◆ **About this task**
Across the following data, how many lines include the string "fails"? Reply with the number and nothing more.

◆ **Material provided**
<<<<

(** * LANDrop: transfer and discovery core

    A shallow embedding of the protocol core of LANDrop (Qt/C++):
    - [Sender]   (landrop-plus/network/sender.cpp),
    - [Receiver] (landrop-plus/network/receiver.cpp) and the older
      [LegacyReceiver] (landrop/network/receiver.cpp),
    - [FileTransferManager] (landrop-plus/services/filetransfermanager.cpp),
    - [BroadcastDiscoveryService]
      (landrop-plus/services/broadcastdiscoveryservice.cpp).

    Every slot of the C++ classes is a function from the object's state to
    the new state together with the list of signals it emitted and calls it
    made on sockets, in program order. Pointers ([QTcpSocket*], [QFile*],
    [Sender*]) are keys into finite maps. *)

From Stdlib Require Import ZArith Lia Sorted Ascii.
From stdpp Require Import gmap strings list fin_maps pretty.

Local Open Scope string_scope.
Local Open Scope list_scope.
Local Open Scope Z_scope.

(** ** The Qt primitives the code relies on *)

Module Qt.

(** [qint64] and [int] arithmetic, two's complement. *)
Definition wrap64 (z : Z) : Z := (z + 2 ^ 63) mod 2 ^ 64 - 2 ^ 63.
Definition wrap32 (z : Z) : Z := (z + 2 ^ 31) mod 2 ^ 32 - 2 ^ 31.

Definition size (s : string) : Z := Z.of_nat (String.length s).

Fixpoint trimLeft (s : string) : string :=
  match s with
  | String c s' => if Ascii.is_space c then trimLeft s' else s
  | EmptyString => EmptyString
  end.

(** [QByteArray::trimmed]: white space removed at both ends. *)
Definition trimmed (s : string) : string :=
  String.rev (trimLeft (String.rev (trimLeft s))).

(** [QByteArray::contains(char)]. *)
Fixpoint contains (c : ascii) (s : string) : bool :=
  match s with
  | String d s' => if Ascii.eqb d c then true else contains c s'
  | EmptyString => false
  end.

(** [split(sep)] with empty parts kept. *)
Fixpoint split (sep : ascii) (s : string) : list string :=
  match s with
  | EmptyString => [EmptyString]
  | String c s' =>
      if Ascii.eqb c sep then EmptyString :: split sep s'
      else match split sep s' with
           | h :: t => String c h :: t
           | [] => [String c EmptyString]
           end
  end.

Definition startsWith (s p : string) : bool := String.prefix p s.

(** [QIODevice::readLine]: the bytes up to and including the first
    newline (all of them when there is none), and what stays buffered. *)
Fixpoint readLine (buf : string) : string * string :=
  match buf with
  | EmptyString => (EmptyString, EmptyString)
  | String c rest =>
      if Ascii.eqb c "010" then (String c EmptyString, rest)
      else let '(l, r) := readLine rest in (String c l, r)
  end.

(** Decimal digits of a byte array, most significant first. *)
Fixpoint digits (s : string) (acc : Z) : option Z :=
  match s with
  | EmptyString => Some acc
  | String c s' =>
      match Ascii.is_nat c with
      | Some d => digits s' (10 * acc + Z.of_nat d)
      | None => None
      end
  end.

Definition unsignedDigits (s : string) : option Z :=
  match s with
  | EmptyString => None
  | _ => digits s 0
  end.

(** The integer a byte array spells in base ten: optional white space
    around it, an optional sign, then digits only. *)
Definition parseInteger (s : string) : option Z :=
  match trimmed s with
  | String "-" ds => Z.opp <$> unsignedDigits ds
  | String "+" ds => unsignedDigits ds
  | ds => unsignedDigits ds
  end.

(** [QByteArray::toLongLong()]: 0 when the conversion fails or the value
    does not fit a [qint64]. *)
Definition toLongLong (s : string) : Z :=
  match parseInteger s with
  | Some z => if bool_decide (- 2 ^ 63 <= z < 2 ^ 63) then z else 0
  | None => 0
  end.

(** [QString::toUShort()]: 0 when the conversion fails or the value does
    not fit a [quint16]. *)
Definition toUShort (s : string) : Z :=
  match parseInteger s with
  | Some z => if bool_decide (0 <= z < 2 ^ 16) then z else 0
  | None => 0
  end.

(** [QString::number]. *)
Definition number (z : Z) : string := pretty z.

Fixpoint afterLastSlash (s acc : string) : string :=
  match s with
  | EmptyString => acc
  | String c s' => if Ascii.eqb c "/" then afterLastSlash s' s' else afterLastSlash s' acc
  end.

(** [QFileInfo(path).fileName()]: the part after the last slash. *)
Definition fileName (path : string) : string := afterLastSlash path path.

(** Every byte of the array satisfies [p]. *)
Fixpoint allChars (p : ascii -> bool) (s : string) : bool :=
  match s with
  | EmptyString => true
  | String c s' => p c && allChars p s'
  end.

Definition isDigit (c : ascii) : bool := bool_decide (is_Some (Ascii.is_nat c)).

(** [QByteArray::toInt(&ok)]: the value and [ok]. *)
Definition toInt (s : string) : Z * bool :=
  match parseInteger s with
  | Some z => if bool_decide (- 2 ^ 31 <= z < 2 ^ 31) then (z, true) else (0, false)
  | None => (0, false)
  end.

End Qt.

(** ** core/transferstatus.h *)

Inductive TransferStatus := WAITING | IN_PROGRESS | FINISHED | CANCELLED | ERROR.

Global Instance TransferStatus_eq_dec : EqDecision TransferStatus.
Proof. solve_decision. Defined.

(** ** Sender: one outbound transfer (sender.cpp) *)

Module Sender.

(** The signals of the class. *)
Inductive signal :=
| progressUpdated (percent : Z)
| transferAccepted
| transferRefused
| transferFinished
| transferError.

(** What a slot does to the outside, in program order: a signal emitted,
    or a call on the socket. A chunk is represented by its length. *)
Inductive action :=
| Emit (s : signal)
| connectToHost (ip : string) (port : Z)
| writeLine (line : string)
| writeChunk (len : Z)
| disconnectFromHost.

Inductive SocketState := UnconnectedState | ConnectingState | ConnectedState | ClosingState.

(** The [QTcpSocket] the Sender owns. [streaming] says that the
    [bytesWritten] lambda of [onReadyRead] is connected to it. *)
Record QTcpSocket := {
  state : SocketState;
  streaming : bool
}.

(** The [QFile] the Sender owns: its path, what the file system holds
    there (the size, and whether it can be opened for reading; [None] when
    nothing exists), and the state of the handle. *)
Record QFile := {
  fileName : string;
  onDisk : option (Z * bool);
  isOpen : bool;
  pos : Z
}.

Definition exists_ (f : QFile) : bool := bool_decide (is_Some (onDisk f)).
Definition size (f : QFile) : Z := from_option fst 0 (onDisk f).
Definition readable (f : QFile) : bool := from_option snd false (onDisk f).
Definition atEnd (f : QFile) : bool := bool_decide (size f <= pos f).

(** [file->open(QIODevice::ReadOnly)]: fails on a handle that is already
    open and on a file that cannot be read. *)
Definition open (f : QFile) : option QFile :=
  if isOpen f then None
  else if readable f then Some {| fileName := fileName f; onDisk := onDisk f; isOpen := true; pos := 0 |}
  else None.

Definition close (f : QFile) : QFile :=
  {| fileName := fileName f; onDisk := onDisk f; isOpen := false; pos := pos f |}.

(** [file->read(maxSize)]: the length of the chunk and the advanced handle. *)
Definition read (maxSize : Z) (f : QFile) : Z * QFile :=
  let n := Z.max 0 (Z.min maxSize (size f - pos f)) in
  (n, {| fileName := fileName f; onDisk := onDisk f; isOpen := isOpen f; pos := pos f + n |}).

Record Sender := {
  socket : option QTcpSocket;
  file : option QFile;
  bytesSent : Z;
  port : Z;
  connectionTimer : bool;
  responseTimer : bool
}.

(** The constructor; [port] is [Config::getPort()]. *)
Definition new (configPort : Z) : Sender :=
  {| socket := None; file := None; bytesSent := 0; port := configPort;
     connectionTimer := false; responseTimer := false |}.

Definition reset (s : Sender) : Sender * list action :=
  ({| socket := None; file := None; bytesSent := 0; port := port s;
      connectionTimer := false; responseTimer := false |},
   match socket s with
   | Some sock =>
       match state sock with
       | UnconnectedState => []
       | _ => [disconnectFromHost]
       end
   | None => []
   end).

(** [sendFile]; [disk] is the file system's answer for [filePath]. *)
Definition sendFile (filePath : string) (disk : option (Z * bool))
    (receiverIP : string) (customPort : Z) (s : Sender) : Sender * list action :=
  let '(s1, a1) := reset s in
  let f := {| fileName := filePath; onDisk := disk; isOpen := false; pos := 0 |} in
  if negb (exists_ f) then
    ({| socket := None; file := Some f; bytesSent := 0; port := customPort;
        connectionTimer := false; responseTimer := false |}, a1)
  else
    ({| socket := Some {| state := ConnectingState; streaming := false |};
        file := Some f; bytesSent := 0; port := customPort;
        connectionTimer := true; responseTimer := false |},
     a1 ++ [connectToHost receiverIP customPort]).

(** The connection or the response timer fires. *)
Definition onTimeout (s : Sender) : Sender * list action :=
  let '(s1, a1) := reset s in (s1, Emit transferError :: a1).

>>>>

◆ **Written solution**
3